● **Problem**
How many lines in the data that follows contain the word "when"? Only that number is needed.

———

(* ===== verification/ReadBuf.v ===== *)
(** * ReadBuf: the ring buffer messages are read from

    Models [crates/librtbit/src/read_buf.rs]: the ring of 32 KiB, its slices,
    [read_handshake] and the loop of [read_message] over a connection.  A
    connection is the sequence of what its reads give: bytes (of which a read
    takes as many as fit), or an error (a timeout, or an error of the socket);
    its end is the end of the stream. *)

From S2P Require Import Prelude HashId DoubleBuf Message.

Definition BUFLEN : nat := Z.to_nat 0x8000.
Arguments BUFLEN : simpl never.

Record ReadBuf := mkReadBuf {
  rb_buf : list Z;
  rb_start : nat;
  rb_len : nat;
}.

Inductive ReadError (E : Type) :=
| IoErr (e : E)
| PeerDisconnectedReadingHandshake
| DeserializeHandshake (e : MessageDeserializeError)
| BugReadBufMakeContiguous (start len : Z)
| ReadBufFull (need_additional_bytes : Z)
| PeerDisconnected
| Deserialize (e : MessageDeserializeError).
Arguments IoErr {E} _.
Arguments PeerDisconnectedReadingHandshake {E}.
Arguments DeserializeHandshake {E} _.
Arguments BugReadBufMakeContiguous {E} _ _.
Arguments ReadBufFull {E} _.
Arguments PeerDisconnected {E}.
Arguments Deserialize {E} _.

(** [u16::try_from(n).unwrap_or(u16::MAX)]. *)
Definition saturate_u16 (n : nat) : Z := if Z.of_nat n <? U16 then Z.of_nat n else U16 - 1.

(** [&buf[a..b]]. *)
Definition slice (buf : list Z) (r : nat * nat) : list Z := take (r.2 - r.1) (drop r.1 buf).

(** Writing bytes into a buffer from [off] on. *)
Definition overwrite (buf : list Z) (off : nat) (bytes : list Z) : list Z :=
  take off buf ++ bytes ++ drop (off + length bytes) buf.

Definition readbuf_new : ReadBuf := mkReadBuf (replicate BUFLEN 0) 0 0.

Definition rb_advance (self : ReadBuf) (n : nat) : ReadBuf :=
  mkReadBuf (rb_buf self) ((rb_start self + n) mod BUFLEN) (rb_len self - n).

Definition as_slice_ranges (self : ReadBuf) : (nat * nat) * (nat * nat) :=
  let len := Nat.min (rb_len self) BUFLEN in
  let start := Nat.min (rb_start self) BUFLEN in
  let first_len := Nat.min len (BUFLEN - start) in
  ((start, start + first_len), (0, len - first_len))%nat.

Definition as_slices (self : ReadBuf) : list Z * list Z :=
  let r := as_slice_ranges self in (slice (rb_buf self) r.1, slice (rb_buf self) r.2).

———

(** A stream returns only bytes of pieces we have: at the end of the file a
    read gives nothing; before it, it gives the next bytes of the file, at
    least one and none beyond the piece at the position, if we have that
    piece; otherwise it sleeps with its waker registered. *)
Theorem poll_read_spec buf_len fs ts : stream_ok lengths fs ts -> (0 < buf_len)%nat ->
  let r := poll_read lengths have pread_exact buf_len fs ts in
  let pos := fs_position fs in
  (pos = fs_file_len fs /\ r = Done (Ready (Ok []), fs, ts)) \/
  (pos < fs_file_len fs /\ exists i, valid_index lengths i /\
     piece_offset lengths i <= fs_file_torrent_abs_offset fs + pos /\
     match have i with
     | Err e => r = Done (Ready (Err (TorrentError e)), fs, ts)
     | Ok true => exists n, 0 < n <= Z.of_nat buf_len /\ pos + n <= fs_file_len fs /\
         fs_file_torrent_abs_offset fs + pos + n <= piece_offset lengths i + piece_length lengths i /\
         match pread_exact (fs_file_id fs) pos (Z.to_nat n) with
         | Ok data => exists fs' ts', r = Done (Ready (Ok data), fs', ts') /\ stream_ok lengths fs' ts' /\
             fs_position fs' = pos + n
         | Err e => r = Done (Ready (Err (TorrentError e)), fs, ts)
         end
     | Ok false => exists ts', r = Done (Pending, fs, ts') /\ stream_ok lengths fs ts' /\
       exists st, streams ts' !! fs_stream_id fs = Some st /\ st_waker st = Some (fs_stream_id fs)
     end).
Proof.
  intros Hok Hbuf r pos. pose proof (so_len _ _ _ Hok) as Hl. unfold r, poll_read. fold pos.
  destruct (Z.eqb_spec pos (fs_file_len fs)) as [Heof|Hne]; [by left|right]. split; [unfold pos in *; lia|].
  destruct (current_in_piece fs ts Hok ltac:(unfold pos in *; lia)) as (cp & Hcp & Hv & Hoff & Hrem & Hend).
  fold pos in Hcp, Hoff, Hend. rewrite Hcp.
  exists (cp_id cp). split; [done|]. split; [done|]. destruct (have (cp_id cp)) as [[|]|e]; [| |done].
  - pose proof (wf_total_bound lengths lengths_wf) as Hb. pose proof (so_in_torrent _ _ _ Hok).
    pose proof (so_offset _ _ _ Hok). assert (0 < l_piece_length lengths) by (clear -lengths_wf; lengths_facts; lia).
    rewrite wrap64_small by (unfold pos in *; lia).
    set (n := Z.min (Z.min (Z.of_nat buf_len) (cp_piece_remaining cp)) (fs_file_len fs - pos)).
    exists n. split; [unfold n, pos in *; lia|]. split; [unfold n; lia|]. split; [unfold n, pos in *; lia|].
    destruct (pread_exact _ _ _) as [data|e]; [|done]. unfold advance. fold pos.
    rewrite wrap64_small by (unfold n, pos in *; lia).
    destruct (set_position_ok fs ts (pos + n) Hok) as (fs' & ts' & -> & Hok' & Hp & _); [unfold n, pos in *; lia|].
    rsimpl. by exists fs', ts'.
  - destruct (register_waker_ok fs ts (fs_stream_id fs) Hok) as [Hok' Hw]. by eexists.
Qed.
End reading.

———

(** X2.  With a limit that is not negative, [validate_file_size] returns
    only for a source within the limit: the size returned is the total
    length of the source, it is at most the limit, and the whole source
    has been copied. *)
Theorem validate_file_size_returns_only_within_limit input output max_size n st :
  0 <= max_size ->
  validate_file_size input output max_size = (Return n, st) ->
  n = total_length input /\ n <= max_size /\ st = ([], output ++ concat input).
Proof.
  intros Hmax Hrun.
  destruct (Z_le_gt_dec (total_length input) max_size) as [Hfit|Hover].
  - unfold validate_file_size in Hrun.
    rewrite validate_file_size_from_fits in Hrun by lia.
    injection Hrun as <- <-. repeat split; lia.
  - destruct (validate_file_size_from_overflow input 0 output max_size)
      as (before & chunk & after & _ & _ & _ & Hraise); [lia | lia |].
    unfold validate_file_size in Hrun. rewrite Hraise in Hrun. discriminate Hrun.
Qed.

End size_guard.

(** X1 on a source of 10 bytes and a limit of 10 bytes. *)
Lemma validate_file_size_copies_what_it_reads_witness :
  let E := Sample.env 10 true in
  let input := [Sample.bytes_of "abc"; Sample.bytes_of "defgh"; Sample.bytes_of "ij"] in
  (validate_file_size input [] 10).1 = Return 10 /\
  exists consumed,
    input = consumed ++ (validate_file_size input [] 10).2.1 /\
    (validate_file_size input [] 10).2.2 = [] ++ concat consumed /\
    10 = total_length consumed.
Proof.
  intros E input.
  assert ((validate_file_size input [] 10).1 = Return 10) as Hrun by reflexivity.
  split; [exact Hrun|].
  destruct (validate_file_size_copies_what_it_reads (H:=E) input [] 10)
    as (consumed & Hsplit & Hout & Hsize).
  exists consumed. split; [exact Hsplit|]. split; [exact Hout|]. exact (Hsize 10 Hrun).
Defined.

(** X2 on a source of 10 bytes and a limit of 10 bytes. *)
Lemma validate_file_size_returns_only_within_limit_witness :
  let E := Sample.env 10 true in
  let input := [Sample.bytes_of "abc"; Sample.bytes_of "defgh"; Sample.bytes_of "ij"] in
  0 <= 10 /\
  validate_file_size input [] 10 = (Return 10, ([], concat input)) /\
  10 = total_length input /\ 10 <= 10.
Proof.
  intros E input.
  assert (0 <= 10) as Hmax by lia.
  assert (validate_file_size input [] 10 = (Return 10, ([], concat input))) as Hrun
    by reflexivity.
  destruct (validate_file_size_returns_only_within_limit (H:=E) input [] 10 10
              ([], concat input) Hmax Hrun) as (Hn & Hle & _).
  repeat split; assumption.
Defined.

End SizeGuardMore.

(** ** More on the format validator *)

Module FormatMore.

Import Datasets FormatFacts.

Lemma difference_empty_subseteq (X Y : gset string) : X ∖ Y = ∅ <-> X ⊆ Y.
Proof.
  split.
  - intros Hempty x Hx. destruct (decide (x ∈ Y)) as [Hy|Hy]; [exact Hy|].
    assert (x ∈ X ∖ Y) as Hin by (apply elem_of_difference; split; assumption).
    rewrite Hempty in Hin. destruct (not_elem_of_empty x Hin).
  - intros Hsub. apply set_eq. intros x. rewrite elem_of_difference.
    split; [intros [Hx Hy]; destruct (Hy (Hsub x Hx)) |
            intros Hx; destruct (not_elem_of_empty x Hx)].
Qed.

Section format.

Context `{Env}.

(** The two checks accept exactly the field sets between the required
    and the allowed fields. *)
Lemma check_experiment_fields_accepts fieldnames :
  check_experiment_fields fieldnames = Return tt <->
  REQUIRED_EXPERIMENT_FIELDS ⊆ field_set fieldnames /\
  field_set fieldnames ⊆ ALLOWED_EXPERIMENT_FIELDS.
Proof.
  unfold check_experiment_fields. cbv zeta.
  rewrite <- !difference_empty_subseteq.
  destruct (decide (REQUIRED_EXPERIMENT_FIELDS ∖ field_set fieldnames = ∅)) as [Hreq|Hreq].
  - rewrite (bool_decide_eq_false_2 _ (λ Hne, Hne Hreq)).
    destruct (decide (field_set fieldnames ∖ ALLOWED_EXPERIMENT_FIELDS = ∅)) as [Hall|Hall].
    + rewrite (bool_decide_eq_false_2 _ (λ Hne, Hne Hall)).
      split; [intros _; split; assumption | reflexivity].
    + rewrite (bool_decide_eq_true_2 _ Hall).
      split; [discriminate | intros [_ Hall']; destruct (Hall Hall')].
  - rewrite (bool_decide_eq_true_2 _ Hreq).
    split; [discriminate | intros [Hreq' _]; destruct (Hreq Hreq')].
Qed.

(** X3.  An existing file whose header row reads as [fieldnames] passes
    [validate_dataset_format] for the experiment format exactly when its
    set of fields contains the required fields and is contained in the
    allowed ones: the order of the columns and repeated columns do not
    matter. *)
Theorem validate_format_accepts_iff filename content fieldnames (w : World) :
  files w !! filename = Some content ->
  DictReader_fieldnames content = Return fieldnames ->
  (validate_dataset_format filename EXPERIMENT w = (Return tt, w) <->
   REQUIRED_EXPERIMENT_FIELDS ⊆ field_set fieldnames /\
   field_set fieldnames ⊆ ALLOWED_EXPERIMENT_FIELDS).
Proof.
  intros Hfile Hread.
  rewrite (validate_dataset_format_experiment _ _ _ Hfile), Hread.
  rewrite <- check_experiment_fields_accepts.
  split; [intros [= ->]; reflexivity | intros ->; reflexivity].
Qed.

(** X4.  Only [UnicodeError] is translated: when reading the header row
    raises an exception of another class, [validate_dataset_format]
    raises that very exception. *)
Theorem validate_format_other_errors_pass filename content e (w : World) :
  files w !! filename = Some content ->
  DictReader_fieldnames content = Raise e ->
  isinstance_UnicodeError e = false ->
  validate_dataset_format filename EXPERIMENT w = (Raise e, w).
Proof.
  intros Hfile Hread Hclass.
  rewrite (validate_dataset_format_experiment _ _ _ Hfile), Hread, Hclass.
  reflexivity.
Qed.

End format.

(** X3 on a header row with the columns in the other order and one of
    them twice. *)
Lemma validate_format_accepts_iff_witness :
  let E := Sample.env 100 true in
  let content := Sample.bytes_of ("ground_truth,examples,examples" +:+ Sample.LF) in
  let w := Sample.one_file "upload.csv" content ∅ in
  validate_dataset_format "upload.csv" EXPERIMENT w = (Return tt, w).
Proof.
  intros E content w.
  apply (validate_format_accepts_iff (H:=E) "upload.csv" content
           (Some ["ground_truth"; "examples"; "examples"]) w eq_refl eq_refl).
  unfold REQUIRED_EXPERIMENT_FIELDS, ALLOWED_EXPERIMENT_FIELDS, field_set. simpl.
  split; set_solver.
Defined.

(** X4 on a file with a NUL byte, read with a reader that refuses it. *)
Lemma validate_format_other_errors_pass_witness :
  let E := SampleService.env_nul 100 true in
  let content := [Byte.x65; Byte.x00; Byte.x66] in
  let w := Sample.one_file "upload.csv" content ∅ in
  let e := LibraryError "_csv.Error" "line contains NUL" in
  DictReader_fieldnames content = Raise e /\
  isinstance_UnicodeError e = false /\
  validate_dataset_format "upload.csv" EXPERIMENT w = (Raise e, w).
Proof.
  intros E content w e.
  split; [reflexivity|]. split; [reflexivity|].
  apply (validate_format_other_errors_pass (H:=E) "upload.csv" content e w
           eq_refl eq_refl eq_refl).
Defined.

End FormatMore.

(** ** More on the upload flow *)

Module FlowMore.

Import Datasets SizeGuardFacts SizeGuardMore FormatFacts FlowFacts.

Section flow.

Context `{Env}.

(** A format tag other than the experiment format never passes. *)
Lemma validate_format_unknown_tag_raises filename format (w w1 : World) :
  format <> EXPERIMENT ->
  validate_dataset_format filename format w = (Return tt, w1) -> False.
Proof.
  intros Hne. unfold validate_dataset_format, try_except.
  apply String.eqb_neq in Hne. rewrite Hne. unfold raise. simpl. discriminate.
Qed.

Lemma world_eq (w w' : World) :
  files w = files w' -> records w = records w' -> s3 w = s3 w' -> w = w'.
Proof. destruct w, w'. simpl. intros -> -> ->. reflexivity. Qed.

———

● **Written solution**
2